For Earth Day 2020—the 50th anniversary of Earth Day—the coronavirus proved to be the ultimate Black Swan. For more than two years, a large team of talented people have been organizing around the planet to produce huge crowd events demanding bold action on climate. Essentially, a global Green New Deal.
Events were planned in more than 180 nations—some of them enormous. In the United States, I was hoping for 750,000 people on the National Mall. Internationally, building on the work of the student climate strikers, 350.org, and Extinction Rebellion, as well as all the major environmental groups; colleges & universities; K-12 schools around the world; museums, zoos, aquariums, and botanical gardens; religions (Pope Francis had pledged a very major service on Earth Day in St. Peter's Square); social justice groups; indigenous groups, public health groups; and others, I had hoped to have 1 billion people in the streets on April 22—many with diverse specific goals but all with a shared belief that, after decades of reports, conferences and official indecisiveness, we have run out of time to dawdle.
COVID-19 came roaring out of a wet market in Wuhan and overnight spread to the world. Essentially everything that we had spent two years organizing around the entire planet became impermissible—actually became illegal—in a couple of weeks.

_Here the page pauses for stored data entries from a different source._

(* ===== verification/Encoding.v ===== *)
(** * Text encodings: hexadecimal, base64, decimal, UTF-8, big endian

    The encoders and decoders of [encoding/hex], [encoding/base64],
    [strconv], [encoding/binary] and the validity check of [unicode/utf8],
    with their round trips. *)

From Stdlib Require Import DecimalN.
From S2P Require Import Prelude.

Ltac Zify.zify_post_hook ::= Z.to_euclidean_division_equations.

(** Checks a statement on every natural below a small bound. *)
Lemma forall_below (n : nat) (P : N → Prop) `{!∀ k, Decision (P k)} :
  forallb (λ k, bool_decide (P (N.of_nat k))) (seq 0 n) = true →
  ∀ k, (k < N.of_nat n)%N → P k.
Proof.
  rewrite forallb_forall. intros Hall k Hk.
  specialize (Hall (N.to_nat k)). rewrite N2Nat.id in Hall.
  apply bool_decide_eq_true in Hall; [done|]. apply in_seq. lia.
Qed.

Lemma byte_of_eq n b : n = byte_val b → byte_of n = b.
Proof. intros ->. apply byte_of_val. Qed.

(** ** Hexadecimal *)

Definition hex_alphabet : bytes := str "0123456789abcdef".

Definition hex_digit (n : N) : byte := nth (N.to_nat n) hex_alphabet x00.

(** Both cases are read, as [hex.DecodeString] does. *)
Definition hex_value (b : byte) : option N :=
  let v := byte_val b in
  if (48 <=? v)%N && (v <=? 57)%N then Some (v - 48)%N
  else if (97 <=? v)%N && (v <=? 102)%N then Some (v - 87)%N
  else if (65 <=? v)%N && (v <=? 70)%N then Some (v - 55)%N
  else None.

Fixpoint hex_EncodeToString (l : bytes) : bytes :=
  match l with
  | [] => []
  | b :: l' => hex_digit (byte_val b / 16) :: hex_digit (byte_val b mod 16)
                 :: hex_EncodeToString l'
  end.

Fixpoint hex_DecodeString (s : bytes) : option bytes :=
  match s with
  | [] => Some []
  | a :: b :: s' =>
      match hex_value a, hex_value b, hex_DecodeString s' with
      | Some x, Some y, Some r => Some (byte_of (x * 16 + y) :: r)
      | _, _, _ => None
      end
  | [_] => None
  end.
#[export] Instance dirManifest_laws : JSONLaws dirManifest.
Proof.
  split.
  - intros [f e] (Hf & He). simpl in *. repeat split. apply enc_slice_wf.
    eapply Forall_impl; [exact He|]. intros v Hv. exact (json_valid_wf (T:=dirEntry) v Hv).
  - intros [f e] (Hf & He). simpl in *. json_decode.
    rewrite dec_slice_ok; [done|]. eapply Forall_impl; [exact He|]. intros v Hv. exact (of_to_json (T:=dirEntry) v Hv).
Qed.

Record chunkRef := {
  cr_Offset : Z;
  cr_Size : Z;
  cr_Digest : Digest;
}.
#[export] Instance chunkRef_eq_dec : EqDecision chunkRef.
Proof. solve_decision. Defined.

#[export] Instance chunkRef_json : JSON chunkRef := {
  to_json c := JObj [(str "offset", JNum (cr_Offset c));
                     (str "size", JNum (cr_Size c));
                     (str "digest", enc_digest (cr_Digest c))];
  of_json j :=
    fs ← obj_fields j;
    o ← fld "offset" fs dec_int 0;
    s ← fld "size" fs dec_int 0;
    d ← fld "digest" fs dec_digest Digest_zero;
    Some {| cr_Offset := o; cr_Size := s; cr_Digest := d |};
  json_valid c := int_ok (cr_Offset c) ∧ int_ok (cr_Size c) ∧ digest_wf (cr_Digest c);
}.

#[export] Instance chunkRef_laws : JSONLaws chunkRef.
Proof.
  split.
  - intros [o s d] (Ho & Hs & Hd). simpl. repeat split. apply enc_digest_wf.
  - intros [o s d] (Ho & Hs & Hd). simpl in *. by json_decode.
Qed.
(* ===== verification/Effects.v ===== *)
(** * Interfaces of the program

    The data types that cross the interfaces of s3disk ([store.go],
    [watermark.go], [publication_journal.go], [trust.go], [cache.go]) and the
    signature [eff] of the calls the program makes on them.  A theorem that
    quantifies over all answers of [eff] therefore covers every
    implementation. *)

From S2P Require Import Prelude.
From S2P Require Import Prog.
From S2P Require Import Model.

(** ** [store.go] *)

Definition MaxStoreVersionTokenBytes : Z := Z.shiftl 4 10.

Record Version := {
  v_ETag : bytes;
  v_VersionID : bytes;
}.
#[export] Instance Version_eq_dec : EqDecision Version.
Proof. solve_decision. Defined.

Record GetOptions := {
  go_IfNoneMatch : bytes;
  go_MaxBytes : Z;
}.

Record Object := {
  ob_Data : bytes;
  ob_Version : Version;
}.

Definition validateStoreVersion (version : Version) : result unit :=
  guard_err (v_ETag version ==? []) [ErrStoreIncompatible] ?;;
  guard_err ((MaxStoreVersionTokenBytes <? len (v_ETag version))
             || (MaxStoreVersionTokenBytes <? len (v_VersionID version)))
            [ErrStoreIncompatible].

(** ** [trust.go]: repository identities *)

(** A Go array [32]byte. *)
Abbreviation RepositoryID := (list Byte.byte) (only parsing).
Definition RepositoryID_zero : RepositoryID := replicate 32 x00.
Definition RepositoryID_IsZero (id : RepositoryID) : bool := id ==? RepositoryID_zero.

(** ** [watermark.go] *)

Record Watermark := {
  wm_RepositoryID : RepositoryID;
  wm_Generation : N;
  wm_Commit : Digest;
}.
#[export] Instance Watermark_eq_dec : EqDecision Watermark.
Proof. solve_decision. Defined.

Definition Watermark_zero : Watermark :=
  {| wm_RepositoryID := RepositoryID_zero; wm_Generation := 0; wm_Commit := Digest_zero |}.

(** ** [publication_journal.go] *)

Abbreviation PublicationJournalRevision := (list Byte.byte) (only parsing).

Definition PublicationIntentKind := bytes.
Definition PublicationIntentPublish : PublicationIntentKind := str "publish".
Definition PublicationIntentResign : PublicationIntentKind := str "resign".

Record PublicationIntent := {
  pi_IntentID : Digest;
  pi_Kind : PublicationIntentKind;
  pi_Base : option Watermark;
  pi_Next : Watermark;
  pi_ExpectedVersion : option Version;
  pi_ExpectedReference : Digest;
  pi_Reference : bytes;
}.
#[export] Instance PublicationIntent_eq_dec : EqDecision PublicationIntent.
Proof. solve_decision. Defined.

Record PublicationJournalState := {
  js_RepositoryID : RepositoryID;
  js_Channel : bytes;
  js_Committed : option Watermark;
  js_Pending : option PublicationIntent;
}.
#[export] Instance PublicationJournalState_eq_dec : EqDecision PublicationJournalState.
Proof. solve_decision. Defined.

(** ** [metadata_cache.go]: decoded manifests shared between readers *)

Record metadataCacheKey := {
  mk_kind : bytes;
  mk_digest : Digest;
}.
#[export] Instance metadataCacheKey_eq_dec : EqDecision metadataCacheKey.
Proof. solve_decision. Defined.
Definition DangerouslyNewUncheckedCapability (claimedExactKey rawURL : bytes)
    (headers : gmap bytes (list bytes)) (expiresAt : Z) (allowInsecureLoopback : bool)
    : M eff S Capability :=
  now <- time_Now ;;
  mlift (newCapability claimedExactKey rawURL headers expiresAt allowInsecureLoopback now
           capabilityProvenanceUnchecked).

Definition ParseBearer (data : bytes) (allowInsecureLoopback : bool) : M eff S Capability :=
  mguard ((len data =? 0) || (MaximumBearerExportBytes <? len data)) invalidCapability ;;;
  match strictDecode (T:=bearerExport) data with
  | None => mfail invalidCapability
  | Some wire =>
      mguard (be_Format wire !=? 1) invalidCapability ;;;
      headers <- mlift (headersFromWire (be_Headers wire)) ;;
      now <- time_Now ;;
      mlift (newCapability (be_ExactKey wire) (be_URL wire) headers (tm_ns (be_ExpiresAt wire))
               allowInsecureLoopback now capabilityProvenanceImportedBearer)
  end.
End Importing.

What does this mean for Earth Day 2020?
At a personal level, it is devastating. I gave my first global warming speech—a keynote to the AAAS—in January 1980. I never dreamed we'd have made no global progress reducing greenhouse gases in 40 years. I dreamed of Earth Day 2020 as the climate inflection point where mankind began producing less and less greenhouse gas emissions every future year. I've been involved with Earth Day for 50 years now, and this 50th anniversary was when we were to bring it all home—doing for the planet what the first Earth Day did for America—successfully demanding swift, bold action.
How does the Earth Day Network plan to save the day?
The Earth Day Network staff is working its collective tail off trying to stitch together a significant online stream event that is interesting and educational and inclusive. But in terms of political impact, there is simply no substitute for a billion people in the streets—and right now, that is against the law.